Stop after the line with "snapshot and CSV export)."; until then, please copy every line of the records word for word from the first.

___

(** * Temperature detection station: a shallow embedding and its properties

    The development follows the two Python modules of the repository:
    [real_temperature_sensor.py] (the Modbus RTU sensor) and
    [temperature_station.py] (the station with its polling loop, status
    snapshot and CSV export).

    Conventions of the embedding:
    - a Python [float] is a rational ([Q]) that stands for the double nearest
      to it; the generator and [round] are computed on the rationals, the
      differences that are compared with the threshold are computed in
      binary64, as the code computes them; [None] is [option]'s [None];
    - an object is a record, a method is a function that threads the object
      and the outside world explicitly, in a small state-and-exception monad
      so that [try]/[except] reads as in the source;
    - the serial line, the random generator and the wall clock are inputs:
      the line is an oracle that answers the n-th I/O request, the random
      draws and the timestamp are arguments of a polling iteration;
    - a thread is an identifier in the list of live threads of the world. A
      call of the display layer and one iteration of the polling loop are
      atomic steps that interleave freely: the history and the current
      temperatures change only inside one critical section of [self.lock],
      and [join(timeout=1)] bounds a wait, not the life of the thread. *)

From Stdlib Require Import ZArith QArith List String Ascii Bool Lia Lqa.
From Stdlib Require Import DecimalString.
From Stdlib Require Import Floats.SpecFloat.
Import ListNotations.

Local Open Scope string_scope.

(** ** Results of Python code: a value or a raised exception *)

Inductive outcome (A : Type) : Type :=
| Returns (a : A)
| Raises (msg : string).

Arguments Returns {A} a.
Arguments Raises {A} msg.

(** A computation over a mutable state [S]. State changes made before an
    exception is raised stay, as in Python. *)
Definition M (S A : Type) : Type := S -> outcome A * S.

Definition ret {S A} (a : A) : M S A := fun s => (Returns a, s).

Definition bind {S A B} (m : M S A) (k : A -> M S B) : M S B :=
  fun s =>
    match m s with
    | (Returns a, s') => k a s'
    | (Raises e, s') => (Raises e, s')
    end.

Definition modify {S} (f : S -> S) : M S unit := fun s => (Returns tt, f s).

(** [try: body except Exception as e: handler e] *)
Definition try_except {S A} (body : M S A) (handler : string -> M S A) : M S A :=
  fun s =>
    match body s with
    | (Returns a, s') => (Returns a, s')
    | (Raises e, s') => handler e s'
    end.

Declare Scope py_scope.
Delimit Scope py_scope with py.
Notation "x <- m ;; k" := (bind m (fun x => k))
  (at level 61, m at next level, right associativity) : py_scope.
Notation "m ;;; k" := (bind m (fun _ => k))
  (at level 61, right associativity) : py_scope.

(** ** Floats as rationals *)

Definition Qltb (x y : Q) : bool :=
  (Qnum x * Zpos (Qden y) <? Qnum y * Zpos (Qden x))%Z.

Lemma Qltb_lt (x y : Q) : Qltb x y = true <-> (x < y)%Q.
Proof. unfold Qltb, Qlt. apply Z.ltb_lt. Qed.

Lemma Qltb_ge (x y : Q) : Qltb x y = false <-> (y <= x)%Q.
Proof. unfold Qltb, Qle. apply Z.ltb_ge. Qed.

(** Nearest integer, ties to the even one. *)
Definition round_half_even (x : Q) : Z :=
  let n := Qnum x in
  let d := Zpos (Qden x) in
  let f := (n / d)%Z in
  let r := (n mod d)%Z in
  match (2 * r ?= d)%Z with
  | Lt => f
  | Gt => (f + 1)%Z
  | Eq => if Z.even f then f else (f + 1)%Z
  end.

(** Python's [round(x, 2)]. *)
Definition round2 (x : Q) : Q := round_half_even (x * 100) # 100.

(** ** Binary64 arithmetic

    The operations of IEEE 754 doubles are those of the Standard Library's
    specification of floating-point numbers, at precision 53 and maximal
    exponent 1024. A rational whose numerator and denominator are below
    2^53, as every temperature with two decimals is, stands for the double
    that the correctly rounded division gives. *)

Definition double_of_Z (n : Z) : spec_float := binary_normalize 53 1024 n 0 false.

Definition double_of_Q (x : Q) : spec_float :=
  SFdiv 53 1024 (double_of_Z (Qnum x)) (double_of_Z (Zpos (Qden x))).

(** The value of a finite double; temperatures never reach the others. *)
Definition Q_of_double (f : spec_float) : Q :=
  match f with
  | S754_finite s m e =>
      let z := if s then Zneg m else Zpos m in
      match e with
      | Zneg p => z # (2 ^ p)
      | _ => inject_Z (z * 2 ^ e)
      end
  | _ => 0
  end.

(** The double a rational stands for, as a rational. *)
Definition double (x : Q) : Q := Q_of_double (double_of_Q x).

(** [x - y] on doubles. *)
Definition double_sub (x y : Q) : Q :=
  Q_of_double (SFsub 53 1024 (double_of_Q x) (double_of_Q y)).

#[global] Arguments double : simpl never.
#[global] Arguments double_sub : simpl never.

(** The dictionary [{'channel1': ..., 'channel2': ...}] of both modules. *)
Record Temperatures : Type := mkTemps {
  channel1 : option Q;
  channel2 : option Q
}.

(** ** The Modbus line (minimalmodbus and the serial port behind it) *)

Module Modbus.

Inductive request : Type :=
| Instrument (port : string) (slaveaddress : Z)
| read_register (registeraddress : Z) (number_of_decimals : Z)
                (functioncode : Z) (signed : bool)
| serial_close.

Inductive reply : Type :=
| Value (v : Q)
| Failure (msg : string).

(** The line answers the n-th request it gets and keeps the requests it
    got, oldest first. *)
Record Line : Type := mkLine {
  device : nat -> request -> reply;
  requests : list request
}.

Definition send (rq : request) (l : Line) : reply * Line :=
  (device l (List.length (requests l)) rq,
   {| device := device l; requests := (requests l ++ [rq])%list |}).

End Modbus.

(** ** real_temperature_sensor.py *)

Module RealTemperatureSensor.

Record t : Type := mk {
  com_port : string;
  slave_address : Z;
  baudrate : Z;
  timeout : Q;
  instrument : bool;          (* [self.instrument is not None] *)
  is_connected : bool;
  last_error : option string
}.

Definition State : Type := (t * Modbus.Line)%type.

Definition __init__ (com_port : string) (slave_address baudrate : Z)
    (timeout : Q) : t :=
  {| com_port := com_port; slave_address := slave_address;
     baudrate := baudrate; timeout := timeout;
     instrument := false; is_connected := false; last_error := None |}.

Definition set_instrument (b : bool) (s : t) : t :=
  {| com_port := com_port s; slave_address := slave_address s;
     baudrate := baudrate s; timeout := timeout s;
     instrument := b; is_connected := is_connected s;
     last_error := last_error s |}.

Definition set_is_connected (b : bool) (s : t) : t :=
  {| com_port := com_port s; slave_address := slave_address s;
     baudrate := baudrate s; timeout := timeout s;
     instrument := instrument s; is_connected := b;
     last_error := last_error s |}.

Definition set_last_error (e : option string) (s : t) : t :=
  {| com_port := com_port s; slave_address := slave_address s;
     baudrate := baudrate s; timeout := timeout s;
     instrument := instrument s; is_connected := is_connected s;
     last_error := e |}.

Local Open Scope py_scope.

Definition self : M State t := fun s => (Returns (fst s), s).
Definition assign (f : t -> t) : M State unit :=
  modify (fun s : State => (f (fst s), snd s)).

(** One request on the line; a failure is a raised exception. *)
Definition io (rq : Modbus.request) : M State Q :=
  fun s =>
    match Modbus.send rq (snd s) with
    | (Modbus.Value v, l') => (Returns v, (fst s, l'))
    | (Modbus.Failure msg, l') => (Raises msg, (fst s, l'))
    end.

Definition setup_sensor : M State bool :=
  try_except
    (me <- self ;;
     io (Modbus.Instrument (com_port me) (slave_address me)) ;;;
     assign (set_instrument true) ;;;
     io (Modbus.read_register 0 1 3 true) ;;;
     assign (set_is_connected true) ;;;
     assign (set_last_error None) ;;;
     ret true)
    (fun e =>
       assign (set_is_connected false) ;;;
       assign (set_last_error (Some e)) ;;;
       ret false).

___

** Task answer **
(** * Temperature detection station: a shallow embedding and its properties

    The development follows the two Python modules of the repository:
    [real_temperature_sensor.py] (the Modbus RTU sensor) and
    [temperature_station.py] (the station with its polling loop, status
    snapshot and CSV export).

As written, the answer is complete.